Tuesday, January 08, 2008

New blog

A good friend pointed out a new blog. So far only one posting has appeared, but it looks like ספרים חדשים במדעי היהדות will be dedicated to short reviews of new books in Jewish studies. If my hunch about the identity of the author is correct, we can look forward to some incisive comments.

The annual lecture marathon at Scholion is coming up. A lot of the topics leave me cold, but as you already know, I think Amos Geulah is cool.

Last night at an engagement party, a distant relative asked me what I'm up to, and when he heard, he got all excited and started sharing with me his frustrations with contemporary Haredi halakhic practice. He's a hasid himself, by the way. He asked me whether I could recommend a good book on German Tosafists. All I could think of was Simcha Emanuel's wonderful Shivre Luhot, but I think that was too obscure for him. He talked about the opposition to an eruv in Brooklyn, and predicted that selling hamets will soon go out of style too.

Anyway, it brought me back to my wondering whether there is a point to what I'm doing.

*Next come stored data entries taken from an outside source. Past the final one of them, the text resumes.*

(** The loop over the three-axis array is the loop over its cells. *)
Lemma slice_loop_is_fill (block : learner -> outcome (list (list F))) (n m c : nat)
    (ls : list learner) (s : nat) (T0 : ndarray3 F) :
  shape3 T0 = (n, m, c) ->
  fold_left (slice_step block) (enumerate_from s ls) (Return T0)
  = with_shape (n, m, c)
      (fold_left (fill_step (fun lrn => obind (block lrn) (broadcast_block n c)))
         (enumerate_from s ls) (Return (cells T0))).
Proof.
  revert s T0. induction ls as [| lrn ls IH]; intros s T0 Hsh.
  - cbn. rewrite <- Hsh. destruct T0; reflexivity.
  - cbn [enumerate_from fold_left].
    unfold slice_step at 2, fill_step at 2. cbn [obind fst snd].
    destruct (block lrn) as [blk | e]; cbn [obind];
      [| rewrite slice_after_raise, fill_after_raise; reflexivity].
    unfold assign_slice, broadcast_block. rewrite Hsh.
    destruct (broadcast_to n blk) as [m1 | e]; cbn [obind];
      [| rewrite slice_after_raise, fill_after_raise; reflexivity].
    destruct (omap (broadcast_to c) m1) as [m2 | e]; cbn [obind];
      [| rewrite slice_after_raise, fill_after_raise; reflexivity].
    rewrite IH; [reflexivity | reflexivity].
Qed.

Lemma vote_proba_scatter_branch (self : committee) (X : ndarray F) :
  check_class_labels (map known_classes (learner_list self)) = false ->
  vote_proba self X
  = with_shape (n_rows X, length (learner_list self), n_classes_ self)
      (fold_left
         (fill_step (fun lrn => obind (scattered_block self X lrn)
                                  (broadcast_block (n_rows X) (n_classes_ self))))
         (enumerate (learner_list self))
         (Return (cells (np_zeros3 (n_rows X) (length (learner_list self))
                           (n_classes_ self))))).
Proof.
  intros Hdiff. unfold vote_proba. rewrite Hdiff. unfold enumerate.
  rewrite <- slice_loop_is_fill by reflexivity.
  apply fold_left_pointwise. intros acc il.
  unfold slice_step, scattered_block.
  destruct acc as [T |]; cbn [obind]; [| reflexivity].
  destruct (ActiveLearner.predict_proba (snd il) X); cbn [obind]; [| reflexivity].
  destruct (est_classes_ (ActiveLearner.estimator (snd il))); reflexivity.
Qed.
(** [random_encounter()]: [n] is the raw random number behind
    [random.choice]; [None] when [random.choice] raises [IndexError] on an
    empty slice. *)
Definition random_encounter (player : Character.t) (n : nat) : option Enemy.t :=
  let max_index :=
    Z.min (Z.of_nat (length enemy_types) - 1) (Character.level player) in
  match slice_to enemy_types (max_index + 1) with
  | [] => None
  | candidates => make_enemy <$> choice candidates n
  end.

(** [find_treasure()]: [treasure_roll] is the value of [random.random()],
    [x] and [n] are the draws of the weighted weapon draw and [gold_draw] the
    raw random integer behind [random.randint(20, 100)]. *)
Definition find_treasure (h : heap) (weapon_manager : WeaponManager.t)
  (player : Character.t) (treasure_roll x : Q) (n : nat) (gold_draw : Z)
  : result Character.t :=
  if Battle.Qltb treasure_roll double_0_3 then
    weapon ← WeaponManager.get_weighted_random_weapon h weapon_manager x n;
    match weapon with
    | Some weapon =>
        Ok (Character.set_inventory
              (Character.inventory player ++ [WeaponItem weapon]) player)
    | None => Ok player
    end
  else if Battle.Qltb treasure_roll double_0_6 then
    gold_amount ← randint 20 100 gold_draw;
    Ok (Character.add_gold player gold_amount)
  else Ok (Character.heal player 30).

End GameWorld.

(** ** rpg_game.py: shop_menu and inventory_menu *)

Definition rarities : list string :=
  ["Common"; "Uncommon"; "Rare"; "Epic"; "Legendary"].

(** [shown_weapons]: for each rarity in turn, the first five affordable
    weapons of that rarity. *)
Fixpoint shown_weapons (h : heap) (affordable : list loc)
  (rarities : list string) : result (list loc) :=
  match rarities with
  | [] => Ok []
  | rarity :: rarities =>
      rarity_weapons ←
        WeaponManager.select (λ w, String.eqb (Weapon.rarity w) rarity) h
          affordable;
      rest ← shown_weapons h affordable rarities;
      Ok (take 5 rarity_weapons ++ rest)
  end.
(** The falloff list keeps row 0 for a header: the falloff at position [i]
    has row [i+1], and the index of row [i+1] points back to it.  Row 0 and
    the rows below it give an index with no item, a row past the last
    falloff gives the invalid index, and there are as many rows as falloffs
    plus one. *)
Theorem falloff_rows (self : FalloffModel.t) (fos : list Ref) (i : nat)
  (fo : Ref) (column : Z) (parIndex : QModelIndex) :
  attr_falloffs h (FalloffModel.simplex self) = Ok fos →
  NoDup fos →
  fos !! i = Some fo →
  FalloffModelRows.getItemRow self h (Some fo) = Ok (Some (Z.of_nat i + 1))
  ∧ FalloffModelRows.index self h (Z.of_nat i + 1) column parIndex
    = Ok (createIndex (Z.of_nat i + 1) column (Some fo))
  ∧ FalloffModelRows.rowCount self h parIndex = Ok (len fos + 1)
  ∧ (∀ row, row ≤ 0 →
       FalloffModelRows.index self h row column parIndex
       = Ok (createIndex row column None))
  ∧ (∀ row, len fos < row →
       FalloffModelRows.index self h row column parIndex = Ok invalidIndex)
  ∧ (∀ other, other ∉ fos →
       FalloffModelRows.getItemRow self h (Some other) = Ok None).
Proof.
  intros Hfos Hnd Hi. split_and!.
  - unfold FalloffModelRows.getItemRow. rewrite Hfos. simpl.
    by rewrite (py_index_NoDup _ _ _ Hnd Hi).
  - unfold FalloffModelRows.index. rewrite decide_False by lia.
    rewrite Hfos. simpl.
    replace (Z.of_nat i + 1 - 1) with (Z.of_nat i) by lia.
    by rewrite (py_getitem_lookup _ _ _ Hi).
  - unfold FalloffModelRows.rowCount. by rewrite Hfos.
  - intros row Hrow. unfold FalloffModelRows.index. by rewrite decide_True.
  - intros row Hrow. unfold FalloffModelRows.index.
    rewrite decide_False by (unfold len in *; lia). rewrite Hfos. simpl.
    by rewrite py_getitem_beyond by lia.
  - intros other Hother. unfold FalloffModelRows.getItemRow. rewrite Hfos. simpl.
    destruct (py_index_cases fos other) as [(z & Hz & Hpos)| ->]; [|done].
    apply py_index_lookup in Hz as [_ Hz].
    exfalso. apply Hother. by eapply list_elem_of_lookup_2.
Qed.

When I catalogue a manuscript, I know that I'm doing something that could be of some use to a future scholar (though, with some of the stuff I've worked on, I pity the scholar who finds herself studying anything so boring). But I don't want to be a librarian all my life. I do hope to become a full-fledged academic some day. That choice presents me with two great worries. One is whether I will survive in the cut-throat world of academia (especially in Israel, where the pool is smaller and teeth are sharper, or so I hear). The other is whether as even a successful academic I would be contributing something worthwhile to the world. A lot of the research out there is just fodder for people's anger at the communities they come from, belong to or wish they belonged to. I don't feel comfortable with all that negativity. Maybe that's one reason why I focus on the Middle Ages.

Recently, I realized that, on some level, I've been priming myself for growing up to be a person in the thirteenth century. Short of something out of Timeline, that's probably not going to happen. So what other reasons are there? There are so many people out there helping others in a real way - including plenty of people in liberal arts. But how much practical good can come of manuscript studies and the history of medieval Halakhah?

4 Comments:

Anonymous Anonymous said...

I'm not seeing an email. Is there a way I could contact you? Thanks.

10:40 PM  
Blogger manuscriptboy said...

manuscript.boy at gmail.

11:19 PM  
Anonymous Anonymous said...

Welcome to the world of PhD angst!!! I have a friend who wrote a song about it, even. It's quite a club. Welcome.

2:51 AM  
Blogger Steg (dos iz nit der šteg) said...

what about the teaching you're doing?